> _Required action_
Repeat only the stretch of lines below that runs from the line with "Fixpoint slt (s" through the line with "rewrite not_elem_of_cons in", unaltered.

> _Exercise materials_
(* ===== verification/GoJson.v ===== *)
(** * Go values and JSON

    The dynamically typed values the agent puts in an event ([map[string]any]
    and what it holds), their encoding by [json.Marshal] (map keys sorted,
    struct fields in declaration order) and their decoding by [json.Unmarshal]
    into [any] (objects become maps, numbers become [float64]).  [stable] says
    which values are encoded to the same text again after a decode; the event
    hash chain depends on it. *)

From S2P Require Import Prelude GoStrings Json.
#[local] Set Warnings "-register-all".

(** ** String order *)

Fixpoint slt (s t : string) : bool :=
  match s, t with
  | "", "" => false
  | "", _ => true
  | _, "" => false
  | String a s, String b t =>
      if code a <? code b then true else if code b <? code a then false else slt s t
  end.

Lemma slt_irrefl s : slt s s = false.
Proof. induction s; simpl; [done|]. by rewrite Z.ltb_irrefl. Qed.

Lemma slt_trans s t u : slt s t = true -> slt t u = true -> slt s u = true.
Proof.
  revert t u. induction s as [|a s IH]; intros [|b t] [|c u]; simpl; try done.
  repeat case_match; bool_props; try done; try lia. by apply IH.
Qed.

Lemma slt_total s t : slt s t = false -> slt t s = false -> s = t.
Proof.
  revert t. induction s as [|a s IH]; intros [|b t]; simpl; try done.
  repeat case_match; bool_props; try done. intros. f_equal; [apply code_inj; lia|auto].
Qed.

(** ** Maps *)

Section Members.
Context {A : Type}.
Implicit Types l : list (string * A).

(** The members of a map in the order [Marshal] writes them. *)
Definition msort l : list (string * A) := sort_stable (fun x y => slt x.1 y.1) l.

Definition key_sorted l : Prop := StronglySorted (fun x y => slt x.1 y.1 = true) l.

Lemma msort_perm l : msort l ≡ₚ l.
Proof. apply sort_stable_perm. Qed.

Lemma insert_key_sorted x l :
  key_sorted l -> x.1 ∉ map fst l -> key_sorted (insert_stable (fun x y => slt x.1 y.1) x l).
Proof.
  induction 1 as [|y l Hs IH HF]; simpl; intros Hx; [repeat constructor|].
  rewrite not_elem_of_cons in Hx. destruct Hx as [Hxy Hx]. destruct (slt y.1 x.1) eqn:E.
  - constructor; [by apply IH|]. rewrite insert_stable_perm. by constructor.
  - assert (slt x.1 y.1 = true) as E2.
    { destruct (slt x.1 y.1) eqn:E2; [done|]. by apply slt_total in E2. }
    constructor; [by constructor|]. constructor; [done|].
    eapply Forall_impl; [exact HF|]. intros z. by apply slt_trans.
Qed.

Lemma msort_sorted l : NoDup (map fst l) -> key_sorted (msort l).
Proof.
  induction l as [|x l IH]; simpl; [constructor|]. intros [Hx Hl]%NoDup_cons.
  apply insert_key_sorted; [by apply IH|]. by rewrite (Permutation_map fst (msort_perm l)).
Qed.

Lemma msort_id l : key_sorted l -> msort l = l.
Proof.
  induction 1 as [|x l Hs IH HF]; simpl; [done|]. unfold msort in *. simpl. rewrite IH.
  destruct HF as [|y l Hy _]; [done|]. simpl.
  destruct (slt y.1 x.1) eqn:E; [|done]. exfalso.
  pose proof (slt_trans _ _ _ E Hy) as C. by rewrite slt_irrefl in C.
Qed.

Lemma key_sorted_nodup l : key_sorted l -> NoDup (map fst l).
Proof.
  induction 1 as [|x l Hs IH HF]; simpl; constructor; [|done].
  rewrite list_elem_of_fmap. intros (y & E & Hy). rewrite Forall_forall in HF. specialize (HF y Hy).
  rewrite E, slt_irrefl in HF. done.
Qed.

(** [m[k] = v] on the member list. *)
Fixpoint put (k : string) (v : A) (l : list (string * A)) : list (string * A) :=
  match l with
  | [] => [(k, v)]
  | kv :: l => if kv.1 == k then (k, v) :: l else kv :: put k v l
  end.

(** The map after the members of an object were stored one after the other. *)
Definition put_all (l m : list (string * A)) : list (string * A) :=
  foldl (fun m kv => put kv.1 kv.2 m) m l.

Lemma put_fresh k v l : k ∉ map fst l -> put k v l = l ++ [(k, v)].
Proof.
  induction l as [|x l IH]; simpl; [done|]. intros [Hx Hl]%not_elem_of_cons.
  rewrite bool_decide_eq_false_2 by congruence. by rewrite IH.
Qed.

Lemma put_all_nodup l m : NoDup (map fst (m ++ l)) -> put_all l m = m ++ l.
Proof.
  revert m. induction l as [|[k v] l IH]; intros m Hnd; simpl; [by rewrite app_nil_r|].
  rewrite put_fresh.
  - unfold put_all in *. rewrite IH by (by rewrite <- app_assoc). by rewrite <- app_assoc.
  - rewrite map_app in Hnd. simpl in Hnd. apply NoDup_app in Hnd as (_ & Hd & _). intros Hk.
    apply (Hd k Hk). by left.
Qed.

Lemma put_keys k v l x : x ∈ map fst (put k v l) -> x = k \/ x ∈ map fst l.
Proof. induction l as [|y l IH]; simpl; [set_solver|]. case_bool_decide; set_solver. Qed.

Lemma put_nodup k v l : NoDup (map fst l) -> NoDup (map fst (put k v l)).
Proof.
  induction l as [|y l IH]; simpl; [intros; apply NoDup_singleton|]. intros [Hy Hnd]%NoDup_cons.
  case_bool_decide as E; simpl; constructor; subst; auto. intros [|]%put_keys; done.
Qed.

Lemma put_all_keys l m : NoDup (map fst m) -> NoDup (map fst (put_all l m)).
Proof.
  revert m. induction l as [|[k v] l IH]; intros m Hnd; simpl; [done|]. by apply IH, put_nodup.
Qed.

End Members.

(** ** Values *)

Inductive gval :=
| GNil
| GBool (b : bool)
| GInt (z : Z)
| GFloat (lit : string)     (** a [float64], as the text [Marshal] writes for it *)
| GStr (s : string)
| GSlice (l : list gval)
| GMap (l : list (string * gval))      (** a map; the keys are distinct *)
| GStruct (l : list (string * gval)).  (** the encoded fields, in declaration order *)

(** The [float64] of a literal that is not a small integer, as the text
    [Marshal] writes for it ([strconv.ParseFloat] and the shortest form);
    [None] when it is out of range. *)
Class FloatText := { float_text : string -> option string }.

(** Integers up to [2 ^ 53] are exact and are written in full. *)
Definition small_int (lit : string) : bool :=
  match atoi lit with
  | (z, None) => (Z.abs z <=? 2 ^ 53) && (itoa z == lit)
  | _ => false
  end.

Definition float_canon `{FloatText} (lit : string) : option string :=
  if small_int lit then Some lit else float_text lit.

Fixpoint marshal (v : gval) : json :=
  match v with
  | GNil => JNull
  | GBool b => JBool b
  | GInt z => JNum (itoa z)
  | GFloat lit => JNum lit
  | GStr s => JStr s
  | GSlice l => JArr (map marshal l)
  | GMap l => JObj (msort (map (fun kv => (kv.1, marshal kv.2)) l))
  | GStruct l => JObj (map (fun kv => (kv.1, marshal kv.2)) l)
  end.

(** [Unmarshal] into an [any]. *)
Fixpoint decode `{FloatText} (j : json) : option gval :=
  match j with
  | JNull => Some GNil
  | JBool b => Some (GBool b)
  | JNum lit => GFloat <$> float_canon lit
  | JStr s => Some (GStr s)
  | JArr l => GSlice <$> mapM decode l
  | JObj l => (fun l => GMap (put_all l [])) <$> mapM (fun kv => pair kv.1 <$> decode kv.2) l
  end.

Lemma gval_ind' (P : gval -> Prop) :
  P GNil -> (forall b, P (GBool b)) -> (forall z, P (GInt z)) -> (forall s, P (GFloat s)) ->
  (forall s, P (GStr s)) -> (forall l, Forall P l -> P (GSlice l)) ->
  (forall l, Forall (fun kv => P kv.2) l -> P (GMap l)) ->
  (forall l, Forall (fun kv => P kv.2) l -> P (GStruct l)) -> forall v, P v.
Proof.
  intros H1 H2 H3 H4 H5 H6 H7 H8. fix IH 1.
  intros [| | | | |l|l|l]; [done|apply H2|apply H3|apply H4|apply H5|apply H6|apply H7|apply H8];
    (induction l; constructor; [apply IH|done]).
Qed.

(** ** Stable values *)

(** Strictly increasing keys. *)
Fixpoint in_order (ks : list string) : bool :=
  match ks with
  | a :: ((b :: _) as t) => slt a b && in_order t
  | _ => true
  end.

(** Values of at most [d] levels whose text survives a decode: valid UTF-8,
    numbers a [float64] holds, distinct keys, and structs whose fields are
    declared in key order. *)
Fixpoint stable `{FloatText} (d : nat) (v : gval) {struct v} : bool :=
  match v with
  | GNil | GBool _ => true
  | GInt z => Z.abs z <=? 2 ^ 53
  | GFloat lit => (number (bytes lit) == Some (bytes lit, [])) && (float_canon lit == Some lit)
  | GStr s => valid_utf8 s
  | GSlice l => match d with O => false | S d => forallb (stable d) l end
  | GMap l =>
      match d with
      | O => false
      | S d => bool_decide (NoDup (map fst l)) && forallb (fun kv => valid_utf8 kv.1 && stable d kv.2) l
      end
  | GStruct l =>
      match d with
      | O => false
      | S d => in_order (map fst l) && forallb (fun kv => valid_utf8 kv.1 && stable d kv.2) l
      end
  end.

Lemma in_order_sorted {A} (l : list (string * A)) : in_order (map fst l) = true -> key_sorted l.
Proof.
  intros Ho. apply Sorted_StronglySorted; [intros x y z; apply slt_trans|].
  induction l as [|x [|y l] IH]; [constructor|by repeat constructor|]. simpl in Ho. bool_props.
  constructor; [by apply IH|]. by constructor.
Qed.

Lemma forallb_Forall {A} (f : A -> bool) l : forallb f l = true <-> Forall (fun x => f x = true) l.
Proof.
  induction l as [|x l IH]; simpl; [split; [constructor|done]|].
  rewrite andb_true_iff, IH, Forall_cons. done.
Qed.

Lemma digit_char_is_digit a : digit_char a = is_digit a.
Proof. done. Qed.

Lemma span_all l : forallb digit_char l = true -> span is_digit l = (l, []).
Proof.
  induction l as [|a l IH]; simpl; [done|]. intros Hl. bool_props. rewrite digit_char_is_digit in *.
  rewrite H, IH by done. done.
Qed.

Lemma number_itoa z : number (bytes (itoa z)) = Some (bytes (itoa z), []).
Proof.
  unfold itoa. rewrite bytes_text.
  assert (forall y, 0 <= y -> num_int (udec y) = Some (udec y, []) /\ exists a t, udec y = a :: t /\ a <> "-"%char) as Hu.
  { intros y Hy. destruct (udec_aux_head _ _ (udec_fuel y Hy)) as (Hd & a & t & E & H0).
    unfold udec. rewrite E in *. split.
    - unfold num_int. case_bool_decide as Ea; [by rewrite H0|]. unfold digits1. by rewrite span_all.
    - exists a, t. split; [done|]. intros ->. simpl in Hd. bool_props. done. }
  destruct (Z.ltb_spec z 0).
  - destruct (Hu (- z) ltac:(lia)) as [Hi _]. unfold number. cbn [num_sign].
    rewrite bool_decide_eq_true_2 by done. rewrite Hi. simpl. by rewrite app_nil_r.
  - destruct (Hu z ltac:(lia)) as (Hi & a & t & E & Ha). unfold number. rewrite E in *. cbn [num_sign].
    rewrite bool_decide_eq_false_2 by done. rewrite Hi. simpl. by rewrite app_nil_r.
Qed.

Lemma small_int_itoa z : Z.abs z <= 2 ^ 53 -> small_int (itoa z) = true.
Proof.
  intros Hz. unfold small_int. rewrite atoi_itoa by lia.
  rewrite (proj2 (Z.leb_le _ (2 ^ 53))), bool_decide_eq_true_2 by done. done.
Qed.

Section Stable.
Context `{FloatText}.

(** [j] decodes to a value that is encoded as [j] again. *)
Definition again (j : json) : Prop := exists v, decode j = Some v /\ marshal v = j.

Lemma again_elements js :
  Forall again js -> exists vs, mapM decode js = Some vs /\ map marshal vs = js.
Proof.
  induction 1 as [|j js (v & Hv & Ej) _ (vs & Hvs & E)]; [by exists []|].
  exists (v :: vs). simpl. rewrite Hv. simpl. rewrite Hvs. simpl. by rewrite Ej, E.
Qed.

Lemma again_members ms :
  Forall (fun kv => again kv.2) ms ->
  exists vs, mapM (fun kv : string * json => pair kv.1 <$> decode kv.2) ms = Some vs
    /\ map (fun kv => (kv.1, marshal kv.2)) vs = ms.
Proof.
  induction 1 as [|[k j] ms (v & Hv & Ej) _ (vs & Hvs & E)]; [by exists []|].
  exists ((k, v) :: vs). simpl in *. rewrite Hv. simpl. rewrite Hvs. simpl. by rewrite Ej, E.
Qed.

Lemma again_object ms :
  Forall (fun kv => again kv.2) ms -> key_sorted ms -> again (JObj ms).
Proof.
  intros Hms Hs. destruct (again_members ms Hms) as (vs & Hvs & E).
  exists (GMap vs). simpl. rewrite Hvs, E, msort_id by done. split; [|done]. simpl. do 2 f_equal.
  apply (put_all_nodup vs []). simpl.
  replace (map fst vs) with (map fst ms); [by apply key_sorted_nodup|]. by rewrite <- E, map_map.
Qed.

(** The text of a stable value is a well-formed tree that decodes to a value
    with the same text. *)
Lemma marshal_stable v d : stable d v = true -> json_ok d (marshal v) = true /\ again (marshal v).
Proof.
  revert d. induction v as [|b|z|lit|s|l IH|l IH|l IH] using gval_ind'; intros d Hs; simpl in Hs.
  - split; [done|by exists GNil].
  - split; [done|by exists (GBool b)].
  - bool_props. split; simpl; [by rewrite number_itoa, bool_decide_eq_true_2|].
    exists (GFloat (itoa z)). simpl. unfold float_canon. by rewrite small_int_itoa.
  - bool_props. split; simpl; [by apply bool_decide_eq_true|]. exists (GFloat lit). simpl. by rewrite H1.
  - split; [done|by exists (GStr s)].
  - destruct d as [|d]; [done|]. rewrite forallb_Forall in Hs. simpl. rewrite forallb_Forall.
    assert (Forall (fun v => json_ok d (marshal v) = true /\ again (marshal v)) l) as Ha.
    { eapply Forall_impl; [apply (proj2 (Forall_and _ _) (conj IH Hs))|]. intros v [Hv1 Hv2]. auto. }
    apply Forall_and in Ha as [H1 H2]. split; [by rewrite Forall_map|].
    destruct (again_elements (map marshal l)) as (vs & Hvs & E); [by rewrite Forall_map|].
    exists (GSlice vs). simpl. by rewrite Hvs, E.
  - destruct d as [|d]; [done|]. bool_props. rewrite forallb_Forall in H1.
    assert (Forall (fun kv => valid_utf8 kv.1 && json_ok d kv.2 = true /\ again kv.2)
      (msort (map (fun kv => (kv.1, marshal kv.2)) l))) as Ha.
    { rewrite msort_perm, Forall_map. eapply Forall_impl; [apply (proj2 (Forall_and _ _) (conj IH H1))|].
      intros v [Hv1 Hv2]. simpl. bool_props. rewrite H2. by apply Hv1. }
    apply Forall_and in Ha as [Ha1 Ha2]. split; [simpl; by rewrite forallb_Forall|].
    apply again_object; [done|]. apply msort_sorted. by rewrite map_map.
  - destruct d as [|d]; [done|]. bool_props. rewrite forallb_Forall in H1.
    assert (Forall (fun kv => valid_utf8 kv.1 && json_ok d kv.2 = true /\ again kv.2)
      (map (fun kv => (kv.1, marshal kv.2)) l)) as Ha.
    { rewrite Forall_map. eapply Forall_impl; [apply (proj2 (Forall_and _ _) (conj IH H1))|].
      intros v [Hv1 Hv2]. simpl. bool_props. rewrite H2. by apply Hv1. }
    apply Forall_and in Ha as [Ha1 Ha2]. split; [simpl; by rewrite forallb_Forall|].
    apply again_object; [done|]. apply in_order_sorted. by rewrite map_map.
Qed.

End Stable.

> _Expected answer_
Fixpoint slt (s t : string) : bool :=
  match s, t with
  | "", "" => false
  | "", _ => true
  | _, "" => false
  | String a s, String b t =>
      if code a <? code b then true else if code b <? code a then false else slt s t
  end.

Lemma slt_irrefl s : slt s s = false.
Proof. induction s; simpl; [done|]. by rewrite Z.ltb_irrefl. Qed.

Lemma slt_trans s t u : slt s t = true -> slt t u = true -> slt s u = true.
Proof.
  revert t u. induction s as [|a s IH]; intros [|b t] [|c u]; simpl; try done.
  repeat case_match; bool_props; try done; try lia. by apply IH.
Qed.

Lemma slt_total s t : slt s t = false -> slt t s = false -> s = t.
Proof.
  revert t. induction s as [|a s IH]; intros [|b t]; simpl; try done.
  repeat case_match; bool_props; try done. intros. f_equal; [apply code_inj; lia|auto].
Qed.

(** ** Maps *)

Section Members.
Context {A : Type}.
Implicit Types l : list (string * A).

(** The members of a map in the order [Marshal] writes them. *)
Definition msort l : list (string * A) := sort_stable (fun x y => slt x.1 y.1) l.

Definition key_sorted l : Prop := StronglySorted (fun x y => slt x.1 y.1 = true) l.

Lemma msort_perm l : msort l ≡ₚ l.
Proof. apply sort_stable_perm. Qed.

Lemma insert_key_sorted x l :
  key_sorted l -> x.1 ∉ map fst l -> key_sorted (insert_stable (fun x y => slt x.1 y.1) x l).
Proof.
  induction 1 as [|y l Hs IH HF]; simpl; intros Hx; [repeat constructor|].
  rewrite not_elem_of_cons in Hx. destruct Hx as [Hxy Hx]. destruct (slt y.1 x.1) eqn:E.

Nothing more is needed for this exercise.